Tanganku gemetar meraih kamera yang nyaris tidak berbentuk itu lagi. Pecahan berserakan di sekitar ubin.

Jangan-jangan ketidak beradaan Irma pagi ini ada hubungannya dengan tamu yang di lihat datang ke rumahku.

Mungkin saja seseorang misterius yang terlihat oleh Irma itu, mengetahui niatnya ingin merekam. Lalu orang itu menculik Irma dan anak-anaknya. (Suaminya jarang pulang karena bekerja sebagai pelaut)

Tiba-tiba aku merinding, rasa takut menguasai pikiran. Orang yang dilihat Irma mungkin adalah seorang begal yang mengintai pintu-pintu rumah warga sekitar sini.

Ya Tuhan...b*dohnya aku. Tega sekali aku mengantarkan Irma pada sebuah musibah. Seandainya aku tidak menantangnya kemaren tentu ia dan anak-anaknya masih aman di sini.

Sekarang pada siapa harus kulaporkan semua ini?

Kalau kulaporkan pada warga di sini, aku yakin akan terjadi kehebohan dan ketakutan. Namun, kalau didiamkan saja bisa-bisa Irma dan anak-anaknya tidak akan selamat.

Apa  aku bilang saja pada suamiku dulu?  Ya, rasanya itu adalah satu-satunya jalan terbaik.

Aku  segera beranjak keluar tapi, ketika aku membuka pintu yang tadi tertutup separuh tiba-tiba saja seseorang menerobos masuk, menabrak bahuku cukup keras.

"Irma!" Pekikku kaget.

"Mala ..." Ia terlihat lebih kaget dariku. Ya tentu saja, aku masuk ke dalam rumahnya saat ia tidak ada di rumah.

Tetapi ia terlihat baik-baik saja.
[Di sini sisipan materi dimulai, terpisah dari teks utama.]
Definition doBindSubPath (fuel : nat) (mounter : MountOps) (subpath : Subpath) : go csiE string :=
  newVolumePath ← errorf_err "error resolving symlinks in %q: %v" [sp_VolumePath subpath] (os (EvalSymlinks (sp_VolumePath subpath)));
  newPath ← errorf_err "error resolving symlinks in %q: %v" [sp_Path subpath] (os (EvalSymlinks (sp_Path subpath)));
  let subpath := MkSubpath (sp_VolumeMountIndex subpath) newPath (sp_VolumeName subpath) newVolumePath
                   (sp_PodDir subpath) (sp_ContainerName subpath) in
  fd ← safeOpenSubPath subpath;
  closing_fds [fd] (bind_opened fuel mounter subpath fd).

Definition clean_container (mounter : MountOps) (subPathDir : string) (containerDir : DirEntry) : go csiE () :=
  if negb (EntryIsDir containerDir) then mret ()
  else
    let fullContainerDirPath := JoinPath [subPathDir; EntryName containerDir] in
    subPaths ← errorf_err "error reading %s: %s" [fullContainerDirPath] (os (ReadDir fullContainerDirPath));
    _ ← for_each subPaths (λ subPath, doCleanSubPath mounter fullContainerDirPath (EntryName subPath));
    errorf_err "error deleting %s: %s" [fullContainerDirPath] (os (Remove fullContainerDirPath)).

Definition doCleanSubPaths (mounter : MountOps) (podDir volumeName : string) : go csiE () :=
  let subPathDir := JoinPath [podDir; containerSubPathDirectoryName; volumeName] in
  r ← attempt (os (ReadDir subPathDir));
  match r with
  | Err e => if IsNotExist e then mret () else fail (Errorf "error reading %s: %s" [subPathDir; Error e])
  | Panic w => from_result (Panic w)
  | Ok containerDirs =>
      _ ← for_each containerDirs (clean_container mounter subPathDir);
      _ ← errorf_err "error deleting %s: %s" [subPathDir] (os (Remove subPathDir));
      let podSubPathDir := JoinPath [podDir; containerSubPathDirectoryName] in
      r ← attempt (os (Remove podSubPathDir));
      match r with
      | Err e => if IsExist e then mret () else fail (Errorf "error deleting %s: %s" [podSubPathDir; Error e])
      | _ => mret ()
      end
  end.

Definition PrepareSafeSubpath (fuel : nat) (mounter : Mounter) (subPath : Subpath) : go csiE string :=
  doBindSubPath fuel (mounter_ops mounter) subPath.

Definition CleanSubPaths (mounter : Mounter) (podDir volumeName : string) : go csiE () :=
  doCleanSubPaths (mounter_ops mounter) podDir volumeName.

(** ** Descriptors *)

Section Descriptors.
Context {S : Type} (serve : ∀ B, csiE B → S → S * B) (fds : S → gset Z).

(** What the kernel does with descriptors. *)
Hypothesis SysOpen_fds : ∀ path flags s s' r,
  serve _ (OS (SysOpen path flags)) s = (s', r) →
  match r with Ok fd => (fd ∉ fds s) ∧ fds s' = ({[fd]} ∪ fds s) | _ => fds s' = fds s end.
Hypothesis SysOpenat_fds : ∀ dirfd path flags s s' r,
  serve _ (OS (SysOpenat dirfd path flags)) s = (s', r) →
  match r with Ok fd => (fd ∉ fds s) ∧ fds s' = ({[fd]} ∪ fds s) | _ => fds s' = fds s end.
Hypothesis SysClose_fds : ∀ fd s s' r, serve _ (OS (SysClose fd)) s = (s', r) → fds s' = fds s ∖ {[fd]}.
Hypothesis SysFstat_fds : ∀ fd s s' r, serve _ (OS (SysFstat fd)) s = (s', r) → fds s' = fds s.

Lemma run_close_fds {A} l (r : result A) s : ∃ s', run serve (close_fds l r) s = (s', r) ∧ fds s' = fds s ∖ list_to_set l.
Proof.
  revert s. induction l as [|fd l IH]; intros s; cbn [close_fds run list_to_set].
  - exists s. split; [done|]. set_solver.
  - destruct (serve _ (OS (SysClose fd)) s) as [s1 r1] eqn:E. apply SysClose_fds in E.
    destruct (IH s1) as (s2 & -> & Hs2). exists s2. split; [done|]. rewrite Hs2, E. set_solver.
Qed.

(** What a function that opens one descriptor promises. *)
Definition opens (open_ : gset Z) (s' : S) (r : result Z) : Prop :=
  match r with Ok fd => (fd ∉ open_) ∧ fds s' = ({[fd]} ∪ open_) | Err _ => (fds s' = open_) | Panic _ => True end.

Lemma safe_walk_fds base currentPath segments parentFD s open_ s' r :
  parentFD ∉ open_ → fds s = {[parentFD]} ∪ open_ →
  run serve (safe_walk base currentPath segments parentFD) s = (s', r) → opens open_ s' r.
Proof.
  revert currentPath parentFD s. induction segments as [|seg segments IH]; intros cur parentFD s Hnew Hs; cbn [safe_walk].
  { intros [= <- <-]. done. }
  destruct (negb _).
  { unfold closing_fds, fail. cbn [pbind]. destruct (run_close_fds (A := Z) [parentFD]
      (Err (Errorf "path %s is outside of allowed base %s" [JoinPath [cur; seg]; base])) s) as (s1 & -> & Hs1).
    intros [= <- <-]. cbn. rewrite Hs1, Hs. set_solver. }
  rewrite run_go_bind, run_attempt. unfold os, call, trigger. cbn [run].
  destruct (serve _ (OS (SysOpenat parentFD seg openFDFlags)) s) as [s1 [childFD|e|w]] eqn:Eo; apply SysOpenat_fds in Eo.
  - destruct Eo as [Hchild Hs1]. rewrite run_go_bind, run_attempt. cbn [run].
    destruct (serve _ (OS (SysFstat childFD)) s1) as [s2 r2] eqn:Ef. apply SysFstat_fds in Ef.
    assert (∀ e, ∃ s3, run serve (closing_fds (A := Z) [childFD; parentFD] (fail e)) s2 = (s3, Err e) ∧ fds s3 = open_) as Hboth.
    { intros e. unfold closing_fds, fail. cbn [pbind].
      destruct (run_close_fds (A := Z) [childFD; parentFD] (Err e) s2) as (s3 & -> & Hs3). eexists. split; [done|].
      rewrite Hs3, Ef, Hs1, Hs. set_solver. }
    destruct r2 as [mode|e|w]; [|by destruct (Hboth (Errorf "Error running fstat on %s with %v" [JoinPath [cur; seg]; Error e]))
      as (s3 & -> & Hs3); intros [= <- <-]|by intros [= <- <-]].
    case_decide.
    { destruct (Hboth (Errorf "Unexpected symlink found %s" [JoinPath [cur; seg]])) as (s3 & -> & Hs3). by intros [= <- <-]. }
    rewrite run_go_bind, run_attempt. cbn [run].
    destruct (serve _ (OS (SysClose parentFD)) s2) as [s3 r3] eqn:Ec. apply SysClose_fds in Ec.
    assert (fds s3 = {[childFD]} ∪ open_) as Hs3 by (rewrite Ec, Ef, Hs1, Hs; set_solver).
    destruct r3 as [u|e|w]; [|unfold closing_fds, fail; cbn [pbind]|by intros [= <- <-]].
    + intros Hrun. eapply IH; [|exact Hs3|exact Hrun]. set_solver.
    + match goal with |- context [close_fds _ ?x] => destruct (run_close_fds [childFD; parentFD] x s3) as (s4 & -> & Hs4) end.
      intros [= <- <-]. cbn. rewrite Hs4, Hs3. set_solver.
  - unfold closing_fds, fail. cbn [pbind].
    match goal with |- context [close_fds _ ?x] => destruct (run_close_fds [parentFD] x s1) as (s2 & -> & Hs2) end.
    intros [= <- <-]. cbn. rewrite Hs2, Eo, Hs. set_solver.
  - by intros [= <- <-].
Qed.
Hanya saja pakaiannya saja yang terlihat acak-acakan. Kerudung di kepalanya itu sudah tidak simetris. Keringat nampak bercucuran di keningnya. Oh syukurlah, setidaknya ia tidak di culik seperti yang ada di pikiranku tadi.

"Irma... jangan berpikir yang  macam-macam dulu. Aku masuk ke rumahmu ada alasannya."

Aku cepat-cepat berinisiatif bicara sebelum Irma berpikiran yang tidak-tidak.

Matanya menyipit ke arahku tetapi kemudian ia beranjak melewatiku begitu saja.

Aku terbengong. Aku pikir ia akan marah dan bertanya macam-macam padaku.

Aku tidak percaya ia se-cuek itu, pada orang asing yang masuk rumahnya tanpa sepengetahuannya. 

Bukannya aku terus melanjutkan niat ke luar,  malah mengikuti Irma kembali masuk ke dalam.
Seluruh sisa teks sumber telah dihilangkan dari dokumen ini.